Me llevó a una pequeña habitación con una ventana de vidrio reforzado. Había tres sillones, todos ellos diferentes, todos ellos un tanto tristones y dejados.

—Sentémonos —dijo ella.

—¿Para qué me han traído?

—Antes de nada, debe comprender que todo lo que se diga a partir de este momento es información clasificada. Cualquier filtración será penada con severidad.

—¿Por qué va a confiarme sus secretos? No me conoce de nada.

—Nos han facilitado su expediente. Tuvo usted habilitado cierto nivel de seguridad. No se lo revocaron. Sigue usted obligado por ley.

—¿Puedo marcharme cuando quiera?

—Preferiríamos que se quedase.

—¿Por qué?

—Queremos hablar con usted.

—¿El Departamento de Estado?

—¿Está de acuerdo con lo de la información clasificada?

Asentí.

—¿Qué quiere de mí el Departamento de Estado?

—Tenemos ciertas obligaciones.

—¿A qué se refiere?

—Alguien ha disparado al presidente de Francia.

—En París.

—Los franceses han pedido ayuda internacional para encontrar al francotirador.

—No fui yo. Estaba en Los Ángeles.

—Sabemos que no fue usted. No está en la lista.

—¿Hay una lista?

No respondió. Se limitó a buscar en el interior de su chaqueta y a sacar una hoja de papel doblada que me tendió. Guardaba el calor de su cuerpo y estaba un tanto curvada. No era una lista. Se trataba del resumen de un informe confeccionado por nuestra embajada en París. Por el director regional de la CIA, probablemente. El quid del asunto.

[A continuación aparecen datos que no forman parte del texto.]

(** * A shallow embedding of the photo bot's core ([app.py])

    The bot turns a text prompt into a generated image, keeps one visible
    result per user and lets the user regenerate the same prompt.  This file
    embeds the helpers and the two handlers of [app.py] and proves the
    properties of its specification against them.

    Conventions.
    - A Python [str] is a sequence of Unicode code points: [pystr] is
      [list N].  Literals made of ASCII characters are written with [lit];
      the others are spelled out as code points.
    - A Python call either returns or raises: [outcome].  Only exceptions
      deriving from [Exception] are modelled, the ones [except Exception]
      catches.
    - The process-wide dict [UserSessions] and the calls the bot makes to the
      outside (Telegram, the image provider, the file system) live in a
      [World]; the answers of the outside are given by an [Env]. *)

From Stdlib Require Import ZArith NArith Ascii String List Lia.
From stdpp Require Import gmap strings list pretty.

Local Open Scope N_scope.

(** ** Python strings *)

Abbreviation pystr := (list N).

(** An ASCII literal as a Python string. *)
Fixpoint lit (s : string) : pystr :=
  match s with
  | EmptyString => []
  | String a s' => N_of_ascii a :: lit s'
  end.

(** The newline character, written [\n] in the source. *)
Definition NL : N := 10.

(** [str.isspace] on one character: the code points Python treats as
    whitespace, which [str.strip()] removes. *)
Definition py_isspace (c : N) : bool :=
  ((9 <=? c) && (c <=? 13)) || ((28 <=? c) && (c <=? 32))
  || (c =? 133) || (c =? 160) || (c =? 5760)
  || ((8192 <=? c) && (c <=? 8202))
  || (c =? 8232) || (c =? 8233) || (c =? 8239) || (c =? 8287) || (c =? 12288).

Fixpoint lstrip (s : pystr) : pystr :=
  match s with
  | [] => []
  | c :: s' => if py_isspace c then lstrip s' else s
  end.

Definition rstrip (s : pystr) : pystr := rev (lstrip (rev s)).

(** [s.strip()] *)
Definition strip (s : pystr) : pystr := rstrip (lstrip s).

(** [text or ""] for an optional string. *)
Definition or_empty (text : option pystr) : pystr :=
  match text with
  | Some s => s
  | None => []
  end.

(** Truthiness of an optional string: [None] and [""] are falsy. *)
Definition truthy_str (o : option pystr) : bool :=
  match o with
  | Some (_ :: _) => true
  | _ => false
  end.

(** Truthiness of an optional integer: [None] and [0] are falsy. *)
Definition truthy_int (o : option Z) : bool :=
  match o with
  | Some z => negb (Z.eqb z 0)
  | None => false
  end.

(** ** Language detector ([detect_language], lines 43-45) *)

(** The character class [\u0980-\u09FF] of the regular expression. *)
Definition in_bangla_block (c : N) : bool := (0x0980 <=? c) && (c <=? 0x09FF).

(** [re.search] with that one class is truthy when some character of [s]
    is in the class. *)
Definition re_search_bangla (s : pystr) : bool := existsb in_bangla_block s.

Definition detect_language (text : option pystr) : pystr :=
  if re_search_bangla (or_empty text) then lit "bangla" else lit "english".

(** ** Regeneration payload (lines 105-106, 139-140, 176-177, 186-187) *)

(** The reserved separator [|]. *)
Definition SEP : N := 124.

(** [s.partition(sep)] when [sep] occurs: the text before the first [sep] and
    the text after it. *)
Fixpoint split_first (sep : N) (s : pystr) : option (pystr * pystr) :=
  match s with
  | [] => None
  | c :: s' =>
      if c =? sep then Some ([], s')
      else match split_first sep s' with
           | Some (a, b) => Some (c :: a, b)
           | None => None
           end
  end.

(** [s.split("|", 1)]: at most one split, at the first separator. *)
Definition split1 (s : pystr) : list pystr :=
  match split_first SEP s with
  | Some (a, b) => [a; b]
  | None => [s]
  end.

(** The payload put on a button: [f"{kind}|{script}"]; the source only ever
    uses the kind [regen], see [callback_data]. *)
Definition encode (kind script : pystr) : pystr := kind ++ SEP :: script.

(** [f"regen|{script}"] *)
Definition callback_data (script : pystr) : pystr := lit "regen|" ++ script.

(** Lines 176-177:
    [data = (query.data or "").split("|", 1)]
    [script = data[1] if len(data) == 2 else ""] *)
Definition regen_script (query_data : option pystr) : pystr :=
  match split1 (or_empty query_data) with
  | [_; script] => script
  | _ => []
  end.

(** The two parts of a payload: [data[0]] and the script of [regen_script]. *)
Definition decode (payload : pystr) : pystr * pystr :=
  (hd [] (split1 payload), regen_script (Some payload)).

(** The text of a prompt before its first separator (the whole prompt when
    it has none). *)
Definition before_first_sep (s : pystr) : pystr :=
  match split_first SEP s with
  | Some (a, _) => a
  | None => s
  end.

(** ** Exceptions and outcomes *)

Inductive exc_class :=
  | RuntimeError
  | IndexError
  | TypeError
  | KeyError
  | OtherException (name : pystr).

(** An exception object: its class and the text [str(e)] gives. *)
Record exn := Exn { exc_type : exc_class; exc_str : pystr }.

Inductive outcome (A : Type) :=
  | Return (a : A)
  | Raise (e : exn).
Arguments Return {A} a.
Arguments Raise {A} e.

(** ** Data of the two outside services *)

(** One entry of [resp.data]: the attributes the generator reads with
    [getattr(_, name, None)]. *)
Record Image := { url : option pystr; b64_json : option pystr }.

(** The provider's response: [resp.data] is a list or [None]. *)
Record ImagesResponse := { data : option (list Image) }.

(** The keyword arguments of [oai_client.images.generate]. *)
Record ImageRequest := {
  req_model : pystr;
  req_prompt : pystr;
  req_size : pystr;
  req_n : Z
}.

Inductive button :=
  | CallbackButton (label : pystr) (payload : pystr)
  | UrlButton (label : pystr) (target : option pystr).

Abbreviation markup := (list (list button)).

Record PhotoSize := { file_id : pystr }.

(** A message Telegram returns for a send. *)
Record Message := {
  message_id : Z;
  msg_chat_id : Z;
  photo : list PhotoSize
}.

Record File := { file_path : option pystr }.

(** The fields [handle_script] reads from its update. *)
Record ScriptUpdate := {
  upd_user_id : Z;
  upd_chat_id : Z;
  upd_text : option pystr
}.

(** The fields [on_regen_button] reads from its callback query. *)
Record RegenQuery := {
  query_user_id : Z;
  query_chat_id : Z;
  query_data : option pystr
}.

(** ** The world *)

(** A call made to the outside, with its arguments. *)
Inductive call :=
  | CallAnswer
  | CallDeleteMessage (chat_id message_id : Z)
  | CallImagesGenerate (req : ImageRequest)
  | CallWriteTempFile (raw : list Byte.byte)
  | CallReplyPhoto (chat_id : Z) (image : pystr) (caption : pystr)
      (reply_markup : markup)
  | CallReplyText (chat_id : Z) (text : pystr)
  | CallGetFile (id : pystr)
  | CallEditReplyMarkup (chat_id message_id : Z) (reply_markup : markup).

(** [UserSessions] maps a user id to a dict with the keys [chat_id] and
    [last_msg_id]; [calls] lists the outside calls made so far, oldest first;
    [debug_log] the messages passed to [logger.debug]; [uuid_draws] counts the
    calls of [uuid.uuid4]. *)
Record World := {
  UserSessions : gmap Z (gmap string Z);
  calls : list call;
  debug_log : list pystr;
  uuid_draws : nat
}.

(** What the outside answers.  Every call is answered from its arguments and
    the number of outside calls made before it, so that two calls with the
    same arguments may be answered differently.  [write_temp_png] stands for
    lines 81-86: creating the named temporary file, writing, flushing and
    closing it, which gives the file's name or raises. *)
Record Env := {
  uuid4 : nat -> pystr;
  images_generate : nat -> ImageRequest -> outcome ImagesResponse;
  b64decode : pystr -> outcome (list Byte.byte);
  write_temp_png : nat -> list Byte.byte -> outcome pystr;
  delete_message : nat -> Z -> Z -> outcome unit;
  reply_photo : nat -> Z -> pystr -> pystr -> markup -> outcome Message;
  reply_text : nat -> Z -> pystr -> outcome Message;
  get_file : nat -> pystr -> outcome File;
  edit_reply_markup : nat -> Z -> Z -> markup -> outcome unit;
  answer : nat -> outcome unit
}.

(** ** A state and exception monad *)

Definition M (A : Type) : Type := World -> outcome A * World.

Definition ret {A} (a : A) : M A := fun w => (Return a, w).

Definition raise {A} (e : exn) : M A := fun w => (Raise e, w).

Definition bind {A B} (m : M A) (f : A -> M B) : M B :=
  fun w =>
    match m w with
    | (Return a, w') => f a w'
    | (Raise e, w') => (Raise e, w')
    end.

(** [try: m  except Exception as e: h e] *)
Definition try_except {A} (m : M A) (h : exn -> M A) : M A :=
  fun w =>
    match m w with
    | (Return a, w') => (Return a, w')
    | (Raise e, w') => h e w'
    end.

(** A pure computation that may raise. *)
Definition lift {A} (o : outcome A) : M A := fun w => (o, w).

Notation "x <- m ;; k" := (bind m (fun x => k))
  (at level 100, m at next level, right associativity).
Notation "m ;;; k" := (bind m (fun _ => k))
  (at level 100, right associativity).

(** An outside call: it is recorded, and answered by the environment. *)
Definition outside {A} (c : call) (answer_at : nat -> outcome A) : M A :=
  fun w =>
    (answer_at (length (calls w)),
     {| UserSessions := UserSessions w;
        calls := calls w ++ [c];
        debug_log := debug_log w;
        uuid_draws := uuid_draws w |}).

(** [logger.debug(msg)] *)
Definition logger_debug (msg : pystr) : M unit :=
  fun w =>
    (Return tt,
     {| UserSessions := UserSessions w;
        calls := calls w;
        debug_log := debug_log w ++ [msg];
        uuid_draws := uuid_draws w |}).

Definition set_sessions (s : gmap Z (gmap string Z)) (w : World) : World :=
  {| UserSessions := s;
     calls := calls w;
     debug_log := debug_log w;
     uuid_draws := uuid_draws w |}.

(** [UserSessions[user_id] = UserSessions.get(user_id, {})] *)
Definition ensure_session (user_id : Z) : M unit :=
  fun w =>
    (Return tt,
     set_sessions
       (<[user_id := default ∅ (UserSessions w !! user_id)]> (UserSessions w)) w).

(** [UserSessions[user_id][key] = value]; the outer subscript raises
    [KeyError] on a missing user. *)
Definition session_setitem (user_id : Z) (key : string) (value : Z) : M unit :=
  fun w =>
    match UserSessions w !! user_id with
    | Some d =>
        (Return tt,
         set_sessions (<[user_id := <[key := value]> d]> (UserSessions w)) w)
    | None => (Raise (Exn KeyError (lit (pretty user_id))), w)
    end.

(** ** The helpers *)

Section Bot.

Variable env : Env.

(** [delete_last_message_if_any], lines 47-55.  [data] is
    [UserSessions.get(user_id) or {}]; the test [last_msg_id and chat_id]
    is Python truthiness, so an id that is [None] or [0] skips the delete. *)
Definition delete_last_message_if_any (user_id : Z) : M unit :=
  fun w =>
    let data := default ∅ (UserSessions w !! user_id) in
    let last_msg_id := data !! "last_msg_id"%string in
    let chat_id := data !! "chat_id"%string in
    if truthy_int last_msg_id && truthy_int chat_id then
      match last_msg_id, chat_id with
      | Some m, Some c =>
          try_except
            (outside (CallDeleteMessage c m) (fun n => delete_message env n c m))
            (fun e =>
               logger_debug
                 (lit "Could not delete previous message: " ++ exc_str e))
            w
      | _, _ => (Return tt, w)
      end
    else (Return tt, w).

(** [variation_suffix], lines 57-59: one fresh UUID per call. *)
Definition variation_suffix : M pystr :=
  fun w =>
    (Return ([NL; NL] ++ lit "# variation:" ++ uuid4 env (uuid_draws w)),
     {| UserSessions := UserSessions w;
        calls := calls w;
        debug_log := debug_log w;
        uuid_draws := S (uuid_draws w) |}).

(** The request of lines 67-72 for an already suffixed prompt. *)
Definition image_request (prompt : pystr) : ImageRequest :=
  {| req_model := lit "gpt-image-1";
     req_prompt := prompt;
     req_size := lit "1024x1024";
     req_n := 1 |}.

(** [resp.data[0]]: subscripting [None] raises [TypeError], an empty list
    [IndexError]. *)
Definition first_item (resp : ImagesResponse) : outcome Image :=
  match data resp with
  | None => Raise (Exn TypeError (lit "'NoneType' object is not subscriptable"))
  | Some [] => Raise (Exn IndexError (lit "list index out of range"))
  | Some (item :: _) => Return item
  end.

(** The condition of line 74, [resp.data and getattr(resp.data[0], "url", None)],
    with the URL it selects. *)
Definition preferred_url (resp : ImagesResponse) : option pystr :=
  match data resp with
  | Some (item :: _) => if truthy_str (url item) then url item else None
  | _ => None
  end.

(** The body of the [try] of [generate_image_url], lines 67-87. *)
Definition generate_image_url_body (prompt : pystr) : M pystr :=
  suffix <- variation_suffix ;;
  let req := image_request (prompt ++ suffix) in
  resp <- outside (CallImagesGenerate req) (fun n => images_generate env n req) ;;
  match preferred_url resp with
  | Some u => ret u
  | None =>
      item <- lift (first_item resp) ;;
      if truthy_str (b64_json item) then
        raw <- lift (b64decode env (or_empty (b64_json item))) ;;
        name <- outside (CallWriteTempFile raw) (fun n => write_temp_png env n raw) ;;
        ret name
      else
        raise (Exn RuntimeError
                 (lit "OpenAI did not return URL or b64 image data."))
  end.

(** [generate_image_url], lines 61-89: whatever the body raises is raised
    again as [RuntimeError(str(e))]. *)
Definition generate_image_url (prompt : pystr) : M pystr :=
  try_except (generate_image_url_body prompt)
    (fun e => raise (Exn RuntimeError (exc_str e))).

(** The two regenerate buttons of lines 138-141 and 185-188. *)
Definition regen_keyboard (script : pystr) : markup :=
  [ [CallbackButton (lit "ENTIRE") (callback_data script)];
    [CallbackButton (lit "GO") (callback_data script)] ].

La distancia era excepcional. No tardaron en descubrir que el tirador había disparado desde la terraza de un apartamento, a mil trescientos metros. Mil trescientos metros era casi un kilómetro y medio. El presidente francés hablaba detrás de un atril, al aire libre, pero protegido por una especie de paneles de cristal a prueba de balas. Un material nuevo y mejorado, por lo visto. Nadie había sido testigo del disparo, excepto el propio presidente, que había visto un fogonazo increíblemente lejano, pequeño y alto, a su izquierda. Y, entonces, algo más de tres segundos después, en el panel había aparecido una pequeña estrella blanca, como si se hubiera posado un insecto de color claro. Un disparo muy muy lejano. Pero el cristal aguantó y el sonido del impacto desencadenó una reacción instantánea en los guardaespaldas del presidente, que enseguida formaron una montonera encima de él. Más tarde, con los pocos fragmentos de bala que habían quedado, casi tuvieron que adivinar que se trataba de munición perforante del calibre 50.

—No estoy en la lista porque no soy tan bueno. Mil trescientos metros es demasiado contra un objetivo del tamaño de una cabeza. La bala pasa en el aire tres segundos enteros. Es como dejar caer una piedra dentro de un pozo muy profundo.

Casey Nice asintió y comentó:

—La lista es muy corta. Y eso es lo que les preocupa a los franceses.

Pero no se habían preocupado de inmediato. Eso estaba claro. De acuerdo con el informe, las primeras veinticuatro horas se las habían pasado congratulándose por haber conseguido establecer un perímetro muy amplio y por la calidad de su cristal antibalas. Luego habían vuelto a la realidad y empezado a hacer llamadas a larga distancia. ¿Quién conocía a un francotirador así de bueno?

—Chorradas —dije.

—¿Qué parte en concreto son chorradas? —preguntó Casey Nice.

—A ustedes no les importan una mierda los franceses. No mucho, al menos. Puede que estuvieran dispuestos a dar unas cuantas voces en la dirección adecuada y a encargarles a un par de becarios que escribieran una tesina al respecto. Pero esto ha acabado en el escritorio de Tom O’Day. Aunque solo haya sido durante cinco segundos. Y eso lo convierte en importante. Me envían ustedes un SEAL en veintiocho minutos y me hacen cruzar el continente en un avión a reacción privado. Es evidente que tanto el SEAL como el avión estaban a la espera, pero también lo es que no tenían ustedes ni idea de dónde me encontraba o de cuándo iba a llamarlos, así que deben de tener un montón de SEAL y de aviones privados aquí y allí, repartidos por todo el país, a la espera, día y noche. Por si acaso. Y si me buscaban a mí, también están buscando a otros. Un marcaje en toda regla.

—El asunto se complicaría si el tirador fuera estadounidense.

—¿Por qué?

—Esperamos que no lo sea.

—¿Qué puedo hacer por ustedes que justifique que me pongan un avión a reacción privado?

Le sonó el teléfono, que llevaba en el bolsillo. Contestó, escuchó y colgó.

—El general O’Day se lo explicará. Dice que ya puede pasar.